The solution, according to UC researchers, is for adjacent orchards to monitor using the same lure now recommended for monitoring codling moth in PMD orchards, as the 1X lures are deemed useless there. The CM-DA Combo lure from Trece Inc. attracts both male and female moths using a combination of colemone, a male attractant, and a kairomone (pear essence), which attracts both males and females. CM-DA baited traps should be hung at the upper third height in the canopy to be most effective, say UC researchers.

Trap Efficacy

A 2008 orchard study in Yolo County, CA, looked at two neighboring orchards — one using puffers and the other using conventional insecticide control for CM. To estimate the puffers pheromone influence, 1X traps were hung at progressively farther distances from the puffer orchard.

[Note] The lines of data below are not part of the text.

Definition ROOM_FILTER_SCHEMA : schema := SObject [
  ("not_rooms", ROOM_ID_ARRAY_SCHEMA);
  ("rooms", ROOM_ID_ARRAY_SCHEMA);
  ("ephemeral", ROOM_EVENT_FILTER_SCHEMA);
  ("include_leave", SType "boolean");
  ("state", ROOM_EVENT_FILTER_SCHEMA);
  ("timeline", ROOM_EVENT_FILTER_SCHEMA);
  ("account_data", ROOM_EVENT_FILTER_SCHEMA)].

Definition USER_FILTER_SCHEMA : schema := SObject [
  ("presence", FILTER_SCHEMA);
  ("account_data", FILTER_SCHEMA);
  ("room", ROOM_FILTER_SCHEMA);
  ("event_format", SEnum "string" ["client"; "federation"]);
  ("event_fields", str_array)].

Section formats.
Context `{Netaddr}.

Definition matrix_room_id_validator (room_id : json) : bool :=
  match room_id with JStr s => is_valid RoomID_SIGIL s | _ => false end.
Definition matrix_user_id_validator (user_id : json) : bool :=
  match user_id with JStr s => is_valid UserID_SIGIL s | _ => false end.

Definition check_format (format : string) (v : json) : bool :=
  if String.eqb format "matrix_user_id" then matrix_user_id_validator v
  else if String.eqb format "matrix_room_id" then matrix_room_id_validator v
  else true.

Definition has_type (type : string) (v : json) : bool :=
  match v with
  | JBool _ => String.eqb type "boolean"
  | JInt _ => String.eqb type "number" || String.eqb type "integer"
  | JFloat _ => String.eqb type "number"
  | JStr _ => String.eqb type "string"
  | JList _ => String.eqb type "array"
  | JObj _ => String.eqb type "object"
  | JNull => String.eqb type "null"
  end.

(** What JSON Schema says of these forms. *)
Fixpoint conforms (s : schema) (v : json) : bool :=
  match s with
  | SType t => has_type t v
  | SEnum t l => has_type t v && existsb (λ x, py_eq v (JStr x)) l
  | SFormat t f => has_type t v && check_format f v
  | SArray items => match v with JList l => forallb (conforms items) l | _ => false end
  | SObject properties =>
      match v with
      | JObj d =>
          (fix go ps := match ps with
                        | [] => true
                        | (k, p) :: ps => match obj_get k d with Some w => conforms p w | None => true end && go ps
                        end) properties
      | _ => false
      end
  end.

(** [jsonschema.validate], with the text of its [ValidationError]. *)
Class JsonSchema := {
  validate : json → schema → option string;
  validate_spec v s : validate v s = None ↔ conforms s v = true
}.

Definition check_valid_filter `{JsonSchema} (user_filter_json : json) : res unit :=
  match validate user_filter_json USER_FILTER_SCHEMA with
  | None => Ok tt
  | Some e => Raise (SynapseError 400 e Codes.UNKNOWN)
  end.
End formats.

(** ** [Filter] *)

(** [hs.config.experimental] *)
Record FilterConfig := mkFilterConfig { msc3773_enabled : bool; msc3874_enabled : bool }.

Record Filter := mkFilter {
  f_json : jobj;
  f_limit : json;
  f_lazy_load_members : json;
  f_include_redundant_members : json;
  f_unread_thread_notifications : json;
  f_types : json;
  f_not_types : json;
  f_rooms : json;
  f_not_rooms : json;
  f_senders : json;
  f_not_senders : json;
  f_contains_url : json;
  f_labels : json;
  f_not_labels : json;
  f_related_by_senders : json;
  f_related_by_rel_types : json;
  f_rel_types : json;
  f_not_rel_types : json
}.

Definition Filter_init (c : FilterConfig) (filter_json : json) : res Filter :=
  match filter_json with
  | JObj d =>
      let get k v := obj_get_default k v d in
      let unread := get "unread_thread_notifications" (JBool false) in
      Ok {| f_json := d;
            f_limit := get "limit" (JInt 10);
            f_lazy_load_members := get "lazy_load_members" (JBool false);
            f_include_redundant_members := get "include_redundant_members" (JBool false);
            f_unread_thread_notifications :=
              if negb (truthy unread) && msc3773_enabled c
              then get "org.matrix.msc3773.unread_thread_notifications" (JBool false) else unread;
            f_types := get "types" JNull;
            f_not_types := get "not_types" (JList []);
            f_rooms := get "rooms" JNull;
            f_not_rooms := get "not_rooms" (JList []);
            f_senders := get "senders" JNull;
            f_not_senders := get "not_senders" (JList []);
            f_contains_url := get "contains_url" JNull;
            f_labels := get "org.matrix.labels" JNull;
            f_not_labels := get "org.matrix.not_labels" (JList []);
            f_related_by_senders := get "related_by_senders" JNull;
            f_related_by_rel_types := get "related_by_rel_types" JNull;
            f_rel_types := if msc3874_enabled c then get "org.matrix.msc3874.rel_types" JNull else JNull;
            f_not_rel_types := if msc3874_enabled c then get "org.matrix.msc3874.not_rel_types" (JList []) else JList [] |}
  | _ => Raise (AttributeError "get")
  end.

(** [v == []] *)
Definition is_empty_list (v : json) : bool := match v with JList [] => true | _ => false end.

Definition filters_all (allowed disallowed : json) : res bool :=
  if is_empty_list allowed then Ok true else py_in (JStr "*") disallowed.
Definition filters_all_types (f : Filter) : res bool := filters_all (f_types f) (f_not_types f).
Definition filters_all_senders (f : Filter) : res bool := filters_all (f_senders f) (f_not_senders f).
Definition filters_all_rooms (f : Filter) : res bool := filters_all (f_rooms f) (f_not_rooms f).

(** What is filtered. *)
Inductive FilterEvent :=
  | FEvent (e : EventBase)
  | FPresence (s : UserPresenceState)
  | FDict (d : jobj).

(** [event.get(key)] of an event or a dict. *)
Definition event_get (key : string) (event : EventBase) : option json :=
  if String.eqb key "content" then Some (JObj (content event))
  else if String.eqb key "sender" then Some (JStr (sender event))
  else if String.eqb key "room_id" then JStr <$> ev_room_id event
  else if String.eqb key "type" then Some (JStr (ev_type event))
  else None.

Definition _matches_wildcard (actual_value filter_value : json) : res bool :=
  match filter_value with
  | JStr v =>
      Ok (match str_last v, actual_value with
          | Some "*"%char, JStr a => str_startswith (str_take (String.length v - 1) v) a
          | _, _ => py_eq actual_value filter_value
          end)
  | _ => Raise (AttributeError "endswith")
  end.

(** The names of [field_matchers]. *)
Inductive field := rooms_field | senders_field | types_field | labels_field | rel_types_field.

Definition allowed_values (name : field) (f : Filter) : json :=
  match name with
  | rooms_field => f_rooms f
  | senders_field => f_senders f
  | types_field => f_types f
  | labels_field => f_labels f
  | rel_types_field => f_rel_types f
  end.
Definition disallowed_values (name : field) (f : Filter) : json :=
  match name with
  | rooms_field => f_not_rooms f
  | senders_field => f_not_senders f
  | types_field => f_not_types f
  | labels_field => f_not_labels f
  | rel_types_field => f_not_rel_types f
  end.

Fixpoint _check_fields (f : Filter) (field_matchers : list (field * (json → res bool))) : res bool :=
  match field_matchers with
  | [] => Ok true
  | (name, match_func) :: rest =>
      disallowed ← py_list (disallowed_values name f);
      b ← any_match match_func disallowed;
      if (b : bool) then Ok false
      else
        match allowed_values name f with
        | JNull => _check_fields f rest
        | v =>
            allowed ← py_list v;
            b ← any_match match_func allowed;
            if (b : bool) then _check_fields f rest else Ok false
        end
  end.

(** [_check] of what is not presence, given its fields and the type of its relation. *)
Definition check_event_fields (f : Filter) (get : string → option json) (rel_type : json) : res bool :=
  let content := match get "content" with Some (JObj d) => d | _ => [] end in
  let sender := default JNull (get "sender") in
  let sender := if truthy sender then sender else default JNull (obj_get "user_id" content) in
  let room_id := default JNull (get "room_id") in
  let ev_type := default JNull (get "type") in
  let labels := obj_get_default "org.matrix.labels" (JList []) content in
  result ← _check_fields f
    [(rooms_field, λ v, Ok (py_eq room_id v));
     (senders_field, λ v, Ok (py_eq sender v));
     (types_field, λ v, _matches_wildcard ev_type v);
     (labels_field, λ v, label_in v labels);
     (rel_types_field, λ v, Ok (py_eq rel_type v))];
  if (result : bool) then
    match f_contains_url f with
    | JNull => Ok true
    | contains_url_filter =>
        let contains_url := match obj_get "url" content with Some (JStr _) => true | _ => false end in
        Ok (py_eq contains_url_filter (JBool contains_url))
    end
  else Ok false.

Definition _check (f : Filter) (event : FilterEvent) : res bool :=
  match event with
  | FPresence s =>
      _check_fields f
        [(senders_field, λ v, Ok (py_eq (JStr (PresenceStore.user_id s)) v));
         (types_field, λ v, Ok (py_eq (JStr "m.presence") v))]
  | FEvent e =>
      check_event_fields f (λ k, event_get k e)
        (match relation_from_event e with Some relation => JStr (rel_type relation) | None => JNull end)
  | FDict d => check_event_fields f (λ k, obj_get k d) JNull
  end.

(** [set(v)], for the strings in it. *)
Definition str_set (v : json) : res (list json) :=
  l ← py_list v; if forallb is_hashable l then Ok l else Raise TypeError.

Definition filter_rooms (f : Filter) (room_ids : StrSet) : res StrSet :=
  disallowed_rooms ← str_set (f_not_rooms f);
  let room_ids := filter (λ r, existsb (py_eq (JStr r)) disallowed_rooms = false) room_ids in
  match f_rooms f with
  | JNull => Ok room_ids
  | v =>
      allowed_rooms ← str_set v;
      Ok (filter (λ r, existsb (py_eq (JStr r)) allowed_rooms = true) room_ids)
  end.

(** A row of [event_relations] joined with [events]. *)
Record relation_row := mkRelation { relates_to_id : string; relation_sender : string; relation_type : string }.

(** The parameters of an [IN] list on a text column, on PostgreSQL. *)
Fixpoint sql_strings (l : list json) : res (list string) :=
  match l with
  | [] => Ok []
  | JStr s :: l => r ← sql_strings l; Ok (s :: r)
  | JNull :: l => sql_strings l
  | _ :: _ => Raise (PlainException "ProgrammingError")
  end.
(* ===== verification/FilteringProps.v ===== *)
(** * What filters select

    A filter that passes the schema never fails on events, selects the events
    its fields describe, and blocks all of a kind only when it would select
    none. *)

From S2P Require Import Prelude PyJson PyDict RoomVersions Identifiers Event EventUtils PresenceStore Filtering.
From Stdlib Require Import Ascii.
#[local] Open Scope Z_scope.

(** ** Well-typed filters *)

Definition strings (v : json) : Prop := ∃ l, v = JList (JStr <$> l).
Definition opt_strings (v : json) : Prop := v = JNull ∨ strings v.

Definition as_string (v : json) : option string := match v with JStr s => Some s | _ => None end.
Definition string_list (v : json) : list string := match v with JList l => omap as_string l | _ => [] end.

Lemma string_list_strs l : string_list (JList (JStr <$> l)) = l.
Proof. cbn. induction l as [|s l IH]; [done|]. cbn. f_equal. exact IH. Qed.

Record well_typed (f : Filter) : Prop := mkWellTyped {
  wt_allowed name : opt_strings (allowed_values name f);
  wt_disallowed name : strings (disallowed_values name f);
  wt_no_star : JStr "*" ∉ match f_not_senders f with JList l => l | _ => [] end;
  wt_no_star_room : JStr "*" ∉ match f_not_rooms f with JList l => l | _ => [] end;
  wt_contains_url : f_contains_url f = JNull ∨ ∃ b, f_contains_url f = JBool b;
  wt_related_by_senders : opt_strings (f_related_by_senders f);
  wt_related_by_rel_types : opt_strings (f_related_by_rel_types f)
}.
(* ===== verification/EventWitnesses.v ===== *)
(** * The theorems on event dicts at concrete inputs *)

From S2P Require Import Prelude PyJson PyDict RoomVersions Event EventAuth EventUtils.
From S2P Require Import PyStr EventUtilsProps FrozenEvent RedactionProps RedactionAuth Samples.
From Stdlib Require Import Ascii.

(** ** Third-party code *)

(** A hash that is its argument, and signatures that name the signer. *)
Definition sample_crypto : EventCrypto := {|
  SigningKey := string;
  sha256 s := s;
  encode_base64 _ s := s;
  sign_json d name key := dict_set "signatures" (JObj [(name, JObj [(key, JStr "sig")])]) d
|}.
#[export] Existing Instance sample_crypto.

(** ** Redaction *)

(** A member event of a version 11 room, as it comes over federation. *)
Definition member_dict : jobj :=
  [("type", JStr EventTypes.Member); ("sender", JStr alice); ("room_id", JStr room);
   ("state_key", JStr alice); ("depth", JInt 2); ("origin_server_ts", JInt 2);
   ("prev_events", JList [JStr "$create"]); ("auth_events", JList [JStr "$create"]);
   ("hashes", JObj [("sha256", JStr "h")]);
   ("content", JObj [("membership", JStr Membership.JOIN); ("displayname", JStr "Alice")]);
   ("origin", JStr "hs"); ("signatures", JObj [("hs", JObj [("ed25519:1", JStr "s")])]);
   ("unsigned", JObj [("age_ts", JInt 1); ("prev_content", JObj [])])].

Definition get_ok {A} (default : A) (r : res A) : A := match r with Ok a => a | Raise _ => default end.

Definition no_event : FrozenEvent :=
  mkFrozen RoomVersions.V11 [] [] None [] (mkMetadata [] None None false).
Definition member_frozen : FrozenEvent :=
  get_ok no_event (make_event_from_dict member_dict RoomVersions.V11 [] None).
Definition member_redacted : FrozenEvent := get_ok no_event (prune_event member_frozen).

(** The redacted event has lost the display name. *)
Lemma member_redacted_content :
  obj_get "content" (fe_dict member_redacted) = Some (JObj [("membership", JStr Membership.JOIN)]).
Proof. reflexivity. Qed.

Lemma redaction_keeps_identity_witness :
  frozen_event_id member_redacted = frozen_event_id member_frozen ∧
  (∀ k, k ∈ identity_keys → obj_get k (fe_dict member_redacted) = obj_get k (fe_dict member_frozen)) ∧
  fe_signatures member_redacted = fe_signatures member_frozen ∧
  prune_event member_redacted = Ok member_redacted ∧
  (obj_in "content" member_dict = true → ∀ name key,
     compute_event_signature RoomVersions.V11 (get_dict member_redacted) name key =
     compute_event_signature RoomVersions.V11 (get_dict member_frozen) name key).
Proof. apply (redaction_keeps_identity member_dict RoomVersions.V11 [] None); by_eval. Defined.

(** The sample room in version 11, where create events have no creator. *)
Definition in_v11 (e : EventBase) : EventBase :=
  mkEvent (event_id e) (ev_type e) (sender e) (ev_room_id e) (ev_state_key e)
    (dict_set "note" (JStr "dropped by a redaction") (content e)) (depth e) (origin_server_ts e)
    (prev_event_ids e) (auth_event_ids e) (signatures e) (ev_redacts e) RoomVersions.V11
    (rejected_reason e) (ev_pdu_json e).

Lemma redacted_state_same_rules_witness :
  check_state_dependent_auth_rules (in_v11 bob_topic)
    (map (redact_some (λ e, negb (String.eqb (ev_type e) EventTypes.Create))) (map in_v11 room_state)) =
  check_state_dependent_auth_rules (in_v11 bob_topic) (map in_v11 room_state).
Proof.
  apply (redacted_state_same_rules RoomVersions.V11); [by_eval|by repeat constructor|done|by_eval].
Defined.

(** ** Power levels *)

Definition string_levels : jobj :=
  [("users", JObj [(alice, JStr "100"); (bob, JInt 50)]); ("users_default", JStr " 5 ")].
Definition int_levels : jobj :=
  [("users", JObj [(alice, JInt 100); (bob, JInt 50)]); ("users_default", JInt 5)].

Lemma fixup_keeps_levels_witness :
  copy_and_fixup_power_levels_contents (JObj int_levels) = Ok int_levels ∧
  let levels c : StateMap EventBase := <[(EventTypes.PowerLevels, "") := with_content c levels]> ∅ in
  (∀ u, get_user_power_level u (levels int_levels) = get_user_power_level u (levels string_levels)) ∧
  (∀ name def, get_named_level (levels int_levels) name def = get_named_level (levels string_levels) name def) ∧
  (∀ t sk, get_send_level t sk (get_power_level_event (levels int_levels)) =
           get_send_level t sk (get_power_level_event (levels string_levels))).
Proof.
  apply (fixup_keeps_levels string_levels int_levels); [|by_eval]. split.
  - by apply (bool_decide_unpack _).
  - intros k h [[= -> ->]|[[=]|[]%not_elem_of_nil]%elem_of_cons]%elem_of_cons. by apply (bool_decide_unpack _).
Defined.

(** ** Selecting fields *)

Lemma only_fields_spec_witness :
  ∃ out, only_fields member_dict (map (λ p, str_join "."%char (map escape_field p)) [["content"; "membership"]]) = Ok out ∧
    (∀ p v, p ∈ [["content"; "membership"]] → json_get (JObj member_dict) p = Some v →
       json_get (JObj out) p = Some v) ∧
    (∀ p v, p ≠ [] → json_get (JObj out) p = Some v → covered member_dict [["content"; "membership"]] p v).
Proof. apply only_fields_spec; [done|]. by repeat constructor. Defined.
(* ===== verification/VisibilityWitnesses.v ===== *)
(** * The theorems on visibility at concrete inputs *)

From S2P Require Import Prelude PyJson PyDict RoomVersions Event StateFilter EventUtils FrozenEvent.
From S2P Require Import RedactionProps Visibility VisibilityProps ServerVisibility ServerVisibilityProps Samples.
From S2P Require Import EventWitnesses.

(** A message of the erased user bob in a room whose history joined users see. *)
Definition message_dict : jobj :=
  [("type", JStr "m.room.message"); ("sender", JStr bob); ("room_id", JStr room);
   ("depth", JInt 3); ("origin_server_ts", JInt 3);
   ("prev_events", JList [JStr "$member"]); ("auth_events", JList [JStr "$create"]);
   ("hashes", JObj [("sha256", JStr "h")]); ("content", JObj [("body", JStr "hello")]);
   ("signatures", JObj []); ("unsigned", JObj [])].
Definition visibility_dict : jobj :=
  [("type", JStr EventTypes.RoomHistoryVisibility); ("sender", JStr alice); ("room_id", JStr room);
   ("state_key", JStr ""); ("depth", JInt 3); ("origin_server_ts", JInt 3);
   ("prev_events", JList [JStr "$member"]); ("auth_events", JList [JStr "$create"]);
   ("hashes", JObj [("sha256", JStr "h")]);
   ("content", JObj [("history_visibility", JStr HistoryVisibility.JOINED)]);
   ("signatures", JObj []); ("unsigned", JObj [])].
Definition frozen (d : jobj) : FrozenEvent := get_ok no_event (make_event_from_dict d RoomVersions.V11 [] None).

Definition joined_state : StateMap FrozenEvent :=
  <[(EventTypes.Member, alice) := frozen member_dict]> {[ _HISTORY_VIS_KEY := frozen visibility_dict ]}.

Definition client_store : ClientStore := {|
  event_id_to_state _ := Some joined_state;
  ignore_list := ∅;
  erased_senders u := String.eqb u bob;
  retention_policies _ := None;
  clock_msec := 10
|}.

Definition timeline : list FrozenEvent := [frozen member_dict; frozen message_dict].
Definition seen_by (user : string) : list FrozenEvent :=
  get_ok [] (filter_events_for_client client_store user timeline false ∅ true).

(** Alice, who is joined, sees both events; bob, who is not, sees neither. *)
Lemma seen_lengths : length (seen_by alice) = 2%nat ∧ length (seen_by bob) = O.
Proof. split; by_eval. Qed.


Definition stored (i : string) : option FrozenEvent :=
  if String.eqb i "$member" then Some (frozen member_dict)
  else if String.eqb i "$visibility" then Some (frozen visibility_dict) else None.
Definition stored_state : StateMap string :=
  <[(EventTypes.Member, alice) := "$member"]> {[ _HISTORY_VIS_KEY := "$visibility" ]}.

Lemma event_for_clients_agrees_witness :
  alice ∈ ({[alice]} : StrSet) ↔ is_Some (Some (frozen message_dict)).
Proof.
  apply (event_for_clients_agrees [alice; bob] (frozen message_dict) stored stored_state joined_state ∅ None 10 false true);
    try by_eval; by apply (bool_decide_unpack _).
Defined.

(** Servers: the state after every event is the one above. *)
Definition server_store : ServerStore := {|
  users_erased u := String.eqb u bob;
  is_partial_state_room _ := true;
  state_ids_after _ :=
    Ok [((EventTypes.Member, alice), "$member"); ((EventTypes.RoomHistoryVisibility, ""), "$visibility")];
  get_event := stored
|}.

(** Alice's server sees bob's message, another server its redaction. *)
Definition message : FrozenEvent := frozen message_dict.
Definition message_redacted : FrozenEvent := get_ok no_event (prune_event message).

Lemma other_server_sees :
  filter_events_for_server server_store "other" "hs" [message] true false true = Ok [message_redacted].
Proof. by_eval. Qed.

Lemma server_sees_what_it_may_witness :
  ∃ parts, [message] = mjoin parts ∧
    Forall2 (λ e part,
      (visible_to_server server_store "hs" "hs" false true e ∧ part = [e]) ∨
      (¬ visible_to_server server_store "hs" "hs" false true e ∧
       (if true then ∃ e', prune_event e = Ok e' ∧ part = [e'] else part = []))) [message] parts.
Proof.
  apply (server_sees_what_it_may server_store "hs" "hs" [message] true false true).
  - by intros e e' i ->%list_elem_of_singleton ->%list_elem_of_singleton.
  - intros i i' s s' k k' x [= <-] [= <-] Hk Hk'. rewrite !elem_of_cons, elem_of_nil in Hk, Hk'.
    destruct Hk as [[= -> ->]|[[= -> ->]|[]]], Hk' as [[= ->]|[[= ->]|[]]]; done.
  - by_eval.
Defined.
(* ===== verification/PresenceWitnesses.v ===== *)
(** * The theorems on presence, on concrete data

    A wheel timer with one object; a user that syncs, is active and goes idle;
    a server that is restarted; and a busy user whom no timer watches. *)

From S2P Require Import Prelude PyJson Identifiers WheelTimer PresenceStore Presence PresenceProps PresenceInv PresenceOps PresenceTimeouts PresenceTheorems Samples.

(** ** Wheel timers *)

Definition timer_ops : list (timer_op string) := [TInsert 1000 "a" 12000; TFetch 14000].

Lemma wheel_timer_on_time_witness : ∃ w, timer_run 5000 timer_ops = Ok w ∧
  (∀ o, o ∈ (wt_fetch 16000 w).1 → ∃ now then_, TInsert now o then_ ∈ timer_ops ∧ then_ < 16000) ∧
  (∀ p1 now o then_ p2, timer_ops = p1 ++ TInsert now o then_ :: p2 →
     Z.quot then_ 5000 < Z.quot 16000 5000 → Z.quot now 5000 < Z.quot 16000 5000 →
     o ∈ (wt_fetch 16000 w).1 ∨ returned_by 5000 (p1 ++ [TInsert now o then_]) p2 o).
Proof.
  apply (wheel_timer_on_time (T := string) 5000 timer_ops 16000); [lia|].
  repeat constructor; cbn; lia.
Defined.

(** The object is not there at 14 s, and is at 16 s. *)
Lemma timer_returns :
  (w ← timer_run 5000 [TInsert 1000 "a" 12000]; Ok (wt_fetch 14000 w).1) = Ok [] ∧
  (w ← timer_run 5000 timer_ops; Ok (wt_fetch 16000 w).1) = Ok ["a"].
Proof. split; by_eval. Qed.

(** ** A server with one user *)

Definition config : PresenceConfig := mkPresenceConfig "hs" true true true.
Definition ann : string := "@ann:hs".
Definition start_time : Z := 10000000.

Definition no_handler : PresenceHandler := mkPresence ∅ ∅ (wt_init 5000) ∅ ∅ ∅ ∅ (mkStore [] 0) [].
Definition started : PresenceHandler :=
  match presence_init config start_time (mkStore [] 0) with Ok h => h | Raise _ => no_handler end.

Lemma empty_db_ok : db_ok config start_time (mkStore [] 0).
Proof.
  split; [done|]. split; [split; [constructor|by intros ? ?%elem_of_nil]|].
  intros u st [_ [i Hi]]. by apply elem_of_nil in Hi.
Qed.

(** Ann starts a sync from her phone, and is active ten seconds later. *)
Definition synced : PresenceHandler :=
  presence_step config (start_time + 1000) (Syncing ann (Some "phone") true PresenceState.ONLINE) started.
Definition active : PresenceHandler :=
  presence_step config (start_time + 11000) (Active ann (Some "phone")) synced.

Lemma active_reachable : reachable config start_time (mkStore [] 0) (start_time + 11000) active.
Proof.
  eapply (reach_step _ _ _ (start_time + 1000)); [|done|done].
  eapply (reach_step _ _ _ start_time); [|done|done]. by constructor.
Qed.

Lemma presence_is_best_device_witness :
  _combine_device_states (device_values (devices_of active ann)) = Ok (state (cur active ann)) ∧
  (∀ d dev, devices_of active ann !! d = Some dev →
     priority (dev_state dev) ≤ priority (state (cur active ann))) ∧
  (state (cur active ann) = PresenceState.OFFLINE ∨
   ∃ d dev, devices_of active ann !! d = Some dev ∧ dev_state dev = state (cur active ann)).
Proof.
  exact (presence_is_best_device config eq_refl eq_refl start_time (mkStore [] 0) _ active ann
    empty_db_ok active_reachable eq_refl).
Defined.

Lemma nobody_stays_online_witness :
  state (cur active ann) = PresenceState.ONLINE ∧
  ∃ h', _handle_timeouts config (start_time + 400000) active = (Ok tt, h') ∧
        state (cur h' ann) ≠ PresenceState.ONLINE.
Proof.
  split; [by_eval|].
  exact (nobody_stays_online config eq_refl eq_refl start_time (mkStore [] 0) _ active (start_time + 400000)
    ann empty_db_ok active_reachable ltac:(done) ltac:(done) ltac:(done)).
Defined.

Lemma syncing_user_not_timed_out_witness :
  let dev := mkDevice ann (Some "phone") PresenceState.ONLINE (start_time + 11000) (start_time + 1000) in
  ∃ h', _handle_timeouts config (start_time + 400000) active = (Ok tt, h') ∧
    (devices_of h' ann !! Some "phone" = Some dev ∨
     dev_state dev = PresenceState.ONLINE ∧ IDLE_TIMER < start_time + 400000 - dev_last_active_ts dev ∧
     devices_of h' ann !! Some "phone" = Some (set_dev_state PresenceState.UNAVAILABLE dev)) ∧
    state (cur h' ann) ≠ PresenceState.OFFLINE.
Proof.
  apply (syncing_user_not_timed_out config eq_refl eq_refl start_time (mkStore [] 0) (start_time + 11000)
    active (start_time + 400000) ann (Some "phone")).
  - apply empty_db_ok.
  - apply active_reachable.
  - done.
  - done.
  - left. exists 1. split; [by_eval|done].
  - by_eval.
  - done.
Defined.

Lemma restart_keeps_presence_witness :
  _on_shutdown false active = (Ok tt, active) ∧
  ∃ h1 h2, _on_shutdown true active = (Ok tt, h1) ∧ presence_init config (start_time + 20000) (presence_db h1) = Ok h2 ∧
    db_ok config (start_time + 20000) (presence_db h1) ∧
    ∀ u, (current_state_for_user u h2).1 = (current_state_for_user u active).1 ∧
         is_ok (current_state_for_user u h2).1 = true.
Proof.
  exact (restart_keeps_presence config eq_refl eq_refl start_time (mkStore [] 0) _ active (start_time + 20000)
    empty_db_ok active_reachable ltac:(done)).
Defined.

(** ** A busy user that no timer watches

    Ann has not synced for an hour and sets herself busy. The timers set for
    her are those of her last sync, which are past: the next check takes them,
    finds nothing to do, and sets no other. *)

Definition busy_user : PresenceHandler :=
  presence_step config (start_time + 1000)
    (SetState ann (Some "phone") PresenceState.BUSY None false) started.
Definition busy_checked : PresenceHandler := presence_step config (start_time + 6000) Timeouts busy_user.

(** Nothing is due, and nothing ever will be. *)
Definition unwatched (h : PresenceHandler) : Prop :=
  entries (wheel_timer h) = [] ∧ external_process_last_updated_ms h = ∅.

Lemma unwatched_timeouts t h : unwatched h →
  unwatched (presence_step config t Timeouts h) ∧
  user_to_current_state (presence_step config t Timeouts h) = user_to_current_state h.
Proof.
  intros [Hw He]. cbn [presence_step]. rewrite handle_timeouts_eq.
  assert (checked_states t h = []) as ->.
  { unfold checked_states, checked_users, wt_fetch, expired_processes. by rewrite Hw, He. }
  unfold unwatched, fetched, wt_fetch, expired_processes. rewrite Hw, He. done.
Qed.

Lemma busy_for_ever ts :
  state (cur (foldl (λ h t, presence_step config t Timeouts h) busy_checked ts) ann) = PresenceState.BUSY.
Proof.
  assert (∀ h, unwatched h → state (cur h ann) = PresenceState.BUSY →
    state (cur (foldl (λ h t, presence_step config t Timeouts h) h ts) ann) = PresenceState.BUSY) as Hgen.
  { induction ts as [|t ts IH]; intros h Hu Hs; [done|]. cbn [foldl].
    destruct (unwatched_timeouts t h Hu) as [Hu' Hm]. apply IH; [done|]. unfold cur in *. by rewrite Hm. }
  apply Hgen; [split; by_eval|by_eval].
Qed.

(** ** A time from another server

    The other server says that its user will be active in five million
    milliseconds. The time is kept, and the next start of this server fills
    the buckets up to it: the number of buckets is chosen by the other server. *)

Definition eve_push : push := mkPush (Some "@eve:other") (Some PresenceState.ONLINE) (Some (-5000000)) None false.
Definition told : PresenceHandler :=
  presence_step config (start_time + 1000) (Incoming "other" [eve_push]) started.

Lemma remote_time_fills_timer :
  match presence_init config (start_time + 2000) (presence_db told) with
  | Ok h => length (entries (wheel_timer h))
  | Raise _ => 0%nat
  end = 1061%nat.
Proof. by_eval. Qed.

Researchers found that puffers reduced the CM catches in 1X traps as far as 1,000 feet away. In other studies, in the direction of the prevailing wind, the distance of influence has been up to 2,000 feet.

Proper monitoring using combo traps hung high in both the puffer and the neighboring orchard resulted in successful control of the codling moth populations. The puffer orchard treated one variety (Vina) with one insecticidal spray and the neighboring orchard used three applications of insecticides to control CM. Both orchards had less than 0.2% codling moth and 0% navel worm damage.